------ Data section

(** The replacements of a list of chunks, [e] being the end of those before. *)
Lemma all_replacements_patched ls chunks seq acc li reps e :
  all_replacements ls seq chunks acc li = Ok reps →
  (∀ chunk, chunk ∈ chunks → eof_insertion chunk → last_is_empty ls = false) → e ≤ li → e ≤ length ls →
  ∃ new, reps = acc ++ new ∧ StronglySorted (λ r s, r_seq r < r_seq s) new ∧ (∀ r, r ∈ new → seq ≤ r_seq r) ∧
    (Forall (in_bounds (length ls)) new → in_order e new ∧ patched ls e li chunks (rebuild e ls new)).
Proof.
  revert seq acc li e. induction chunks as [|chunk chunks IH]; intros seq acc li e; simpl.
  { intros [= <-] _ _ _. exists []. rewrite app_nil_r. split_and!; [done|constructor|by intros ? ?%elem_of_nil|].
    intros _. split; [done|constructor]. }
  intros ([r li'] & Hc & Hrest)%result_bind_Ok Heof Hli Hn.
  assert (Heof' : ∀ c, c ∈ chunks → eof_insertion c → last_is_empty ls = false) by (intros; eapply Heof; [by right|done]).
  apply chunk_replacement_spec in Hc as (c & Hctx & [(Hold & Hnew & -> & ->)|(p & n & new & Hl & ->)]);
    pose proof (contexts_end_ge _ _ _ _ Hctx) as Hge.
  - destruct (IH _ _ _ e Hrest Heof') as (reps' & -> & Hs & Hmin & Hok); [lia|done|].
    rewrite app_nil_r. exists reps'. split_and!; [done|done|intros s Hs'%Hmin; lia|].
    intros Hall. destruct (Hok Hall) as [Hord Hp]. split; [done|]. by eapply patched_nothing.
  - destruct (lands_ge _ _ _ _ _ _ _ Hl) as (Hpos & _ & Hnext); [intros; eapply Heof; [by left|done]|].
    set (rep := {| r_start := p; r_len := n; r_lines := new; r_seq := seq |}) in *.
    destruct (decide (in_bounds (length ls) rep)) as [Hb|Hb]; unfold in_bounds in Hb; cbn in Hb.
    + destruct (IH _ _ _ (p + n) Hrest Heof') as (reps' & -> & Hs & Hmin & Hok); [lia|done|].
      exists (rep :: reps'). rewrite <- app_assoc. split_and!; [done| | |].
      * constructor; [done|]. apply Forall_forall. intros s Hs'%Hmin. cbn. lia.
      * intros s [->|Hs']%elem_of_cons; [done|]. apply Hmin in Hs'. lia.
      * intros [_ Hall]%Forall_cons. destruct (Hok Hall) as [Hord Hp]. split; [split; [cbn; lia|done]|]. simpl.
        eapply patched_chunk; [done|done|lia|done|done].
    + destruct (IH _ _ _ 0 Hrest Heof') as (reps' & -> & Hs & Hmin & _); [lia|lia|].
      exists (rep :: reps'). rewrite <- app_assoc. split_and!; [done| | |].
      * constructor; [done|]. apply Forall_forall. intros s Hs'%Hmin. cbn. lia.
      * intros s [->|Hs']%elem_of_cons; [done|]. apply Hmin in Hs'. lia.
      * by intros [? _]%Forall_cons.
Qed.
(* ===== verification/FileActivity.v ===== *)
(** * File activity: who read and wrote which file

    [src/file_activity.rs].  Every file read shown to a chat leaves a stamp, every recorded
    write an observation; before a tool writes, the stamp of its chat is compared with
    the file.  A file is known under one key, the first canonical path seen for its
    identity.  The disk, the clock and the settings are arguments: they change between
    operations.  The content of a file is text; its digest is a parameter, like the
    resolution of symbolic links.  Refusals are values; their wording is left out. *)

From stdpp Require Import gmap strings list pretty.
From S2P Require Import Prelude RustStr Patch TextEdit Identity Settings.

(** ** The disk *)

(** A file is a device and an inode; several paths can name one. *)
Record Disk := {
  file_at : gmap string (N * N);
  content_of : gmap (N * N) text;
  dirs : gset string;
}.
Definition file_text (d : Disk) (path : string) : option text := i ← file_at d !! path; content_of d !! i.
Definition is_dir (d : Disk) (path : string) : bool := bool_decide (path ∈ dirs d).
Definition exists_path (d : Disk) (path : string) : bool :=
  bool_decide (is_Some (file_at d !! path)) || is_dir d path.

(** [Path::starts_with]: by components. *)
Fixpoint is_prefix {A} `{EqDecision A} (p l : list A) : bool :=
  match p, l with
  | [], _ => true
  | x :: p, y :: l => bool_decide (x = y) && is_prefix p l
  | _ :: _, [] => false
  end.
#[global] Instance Component_eq_dec : EqDecision Component.
Proof. solve_decision. Defined.
Definition path_starts_with (path prefix : string) : bool :=
  is_prefix (components (chars prefix)) (components (chars path)).

(** ** Data *)

Inductive WriteIntent := WCreate | WOverwrite (authorized : bool) | WContextual | WDelete | WRename | WTree.
Inductive WriteKind := Created | Modified | Deleted | Renamed.

Record ReadObservation := {
  ro_actor : string;
  ro_key : string;
  ro_path : string;
  ro_alias : option string;
  line1 : N;
  line2 : N;
  total_lines : N;
  ro_whole : bool;
  ro_partial_reason : option string;
  ro_bytes : N;
  ro_digest : string;
  ro_at_ms : N;
}.
Record WriteObservation := {
  wo_actor : option string;
  wo_key : string;
  wo_path : string;
  wo_alias : option string;
  wo_kind : WriteKind;
  wo_tool : string;
  attributed : bool;
  bytes_after : option N;
  digest_after : option string;
  wo_at_ms : N;
}.
Record Observations := {
  obs_reads : list ReadObservation;
  obs_writes : list WriteObservation;
  obs_reads_dropped : N;
  obs_writes_dropped : N;
}.
Record ActorState := {
  as_digest : string;
  as_bytes : N;
  as_whole : bool;
  as_partial_reason : option string;
  as_at_ms : N;
  from_write : bool;
}.
Record Registry := {
  alias_to_key : gmap string string;
  key_to_alias : gmap string string;
  key_to_path : gmap string string;
  reads : list ReadObservation;
  writes : list WriteObservation;
  actor_state : gmap (string * string) ActorState;
  reads_dropped : N;
  writes_dropped : N;
}.
Definition empty_registry : Registry := {|
  alias_to_key := ∅; key_to_alias := ∅; key_to_path := ∅; reads := []; writes := []; actor_state := ∅;
  reads_dropped := 0; writes_dropped := 0 |}.

Definition with_aliases (a k p : gmap string string) (r : Registry) : Registry := {|
  alias_to_key := a; key_to_alias := k; key_to_path := p; reads := reads r; writes := writes r;
  actor_state := actor_state r; reads_dropped := reads_dropped r; writes_dropped := writes_dropped r |}.
Definition with_reads (l : list ReadObservation) (m : gmap (string * string) ActorState) (dropped : N) (r : Registry)
  : Registry := {|
  alias_to_key := alias_to_key r; key_to_alias := key_to_alias r; key_to_path := key_to_path r;
  reads := l; writes := writes r; actor_state := m; reads_dropped := dropped; writes_dropped := writes_dropped r |}.
Definition with_writes (l : list WriteObservation) (dropped : N) (r : Registry) : Registry := {|
  alias_to_key := alias_to_key r; key_to_alias := key_to_alias r; key_to_path := key_to_path r;
  reads := reads r; writes := l; actor_state := actor_state r; reads_dropped := reads_dropped r;
  writes_dropped := dropped |}.

Record WriteGuard := {
  g_actor : option string;
  g_key : string;
  g_alias : option string;
  g_path : string;
  g_tool : string;
  g_digest_before : option string;
  committed : bool;
}.
Inductive Refusal :=
  | CannotInspect (path : string)
  | NotADirectory
  | AlreadyExists (path : string)
  | NotRead (path : string)
  | PartiallyRead (path reason : string)
  | DoesNotExist (path : string)
  | Stale (path : string) (state : ActorState) (key : string) (actor : option string).

Section activity.
Context (digest_of : text → string) (canonical_string : Disk → string → string).

(** ** Keys *)

Definition file_alias (d : Disk) (path : string) : option string :=
  (λ i, "id:" +:+ pretty i.1 +:+ ":" +:+ pretty i.2) <$> file_at d !! path.

Definition retained_keys (r : Registry) : gset string :=
  list_to_set ((ro_key <$> reads r) ++ (wo_key <$> writes r)).
Definition prune_aliases (r : Registry) : Registry :=
  let retained := retained_keys r in
  with_aliases (filter (λ p, p.2 ∈ retained) (alias_to_key r))
    (filter (λ p, p.1 ∈ retained) (key_to_alias r)) (filter (λ p, p.1 ∈ retained) (key_to_path r)) r.

Definition resolve_key (d : Disk) (cfg : CoordinationSettings) (path : string) (r : Registry)
  : Registry * (string * option string) :=
  let canonical := canonical_string d path in
  match file_alias d path with
  | None => (r, (canonical, None))
  | Some alias =>
      let r :=
        match alias_to_key r !! alias with
        | Some existing =>
            if bool_decide (file_alias d existing = Some alias) then r
            else with_aliases (delete alias (alias_to_key r)) (key_to_alias r) (key_to_path r) r
        | None => r
        end in
      let cap := (max_read_stamps cfg +sat max_write_records cfg)%rust in
      let r := if (cap <=? N.of_nat (size (alias_to_key r)))%N then prune_aliases r else r in
      let '(key, aliases) :=
        match alias_to_key r !! alias with
        | Some existing => (existing, alias_to_key r)
        | None => (canonical, <[alias := canonical]> (alias_to_key r))
        end in
      (with_aliases aliases (<[key := alias]> (key_to_alias r)) (<[key := canonical]> (key_to_path r)) r,
       (key, Some alias))
  end.

(** Digest and size; [Err] when the path cannot be read as a file. *)
Definition current_state (d : Disk) (path : string) : result (option (string * N)) Refusal :=
  match file_text d path with
  | Some t => Ok (Some (digest_of t, text_len t))
  | None => if is_dir d path then Err (CannotInspect path) else Ok None
  end.

(** ** Reads *)

(** The oldest observations beyond [max] go, and with the last one of a chat for a key, its state. *)
Fixpoint drop_reads (max : nat) (l : list ReadObservation) (m : gmap (string * string) ActorState) (dropped : N)
  : list ReadObservation * gmap (string * string) ActorState * N :=
  match l with
  | [] => ([], m, dropped)
  | removed :: l' =>
      if (max <? length l)%nat then
        let m := if existsb (λ o, bool_decide (ro_actor o = ro_actor removed) && bool_decide (ro_key o = ro_key removed)) l'
                 then m else delete (ro_actor removed, ro_key removed) m in
        drop_reads max l' m (dropped +sat 1)%rust
      else (l, m, dropped)
  end.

------------

Task brief>
Lines from the top of the entries through the line with "seq ≤ r_seq r) ∧" are to be transcribed exactly, and nothing more.

Reply to the task>
(** The replacements of a list of chunks, [e] being the end of those before. *)
Lemma all_replacements_patched ls chunks seq acc li reps e :
  all_replacements ls seq chunks acc li = Ok reps →
  (∀ chunk, chunk ∈ chunks → eof_insertion chunk → last_is_empty ls = false) → e ≤ li → e ≤ length ls →
  ∃ new, reps = acc ++ new ∧ StronglySorted (λ r s, r_seq r < r_seq s) new ∧ (∀ r, r ∈ new → seq ≤ r_seq r) ∧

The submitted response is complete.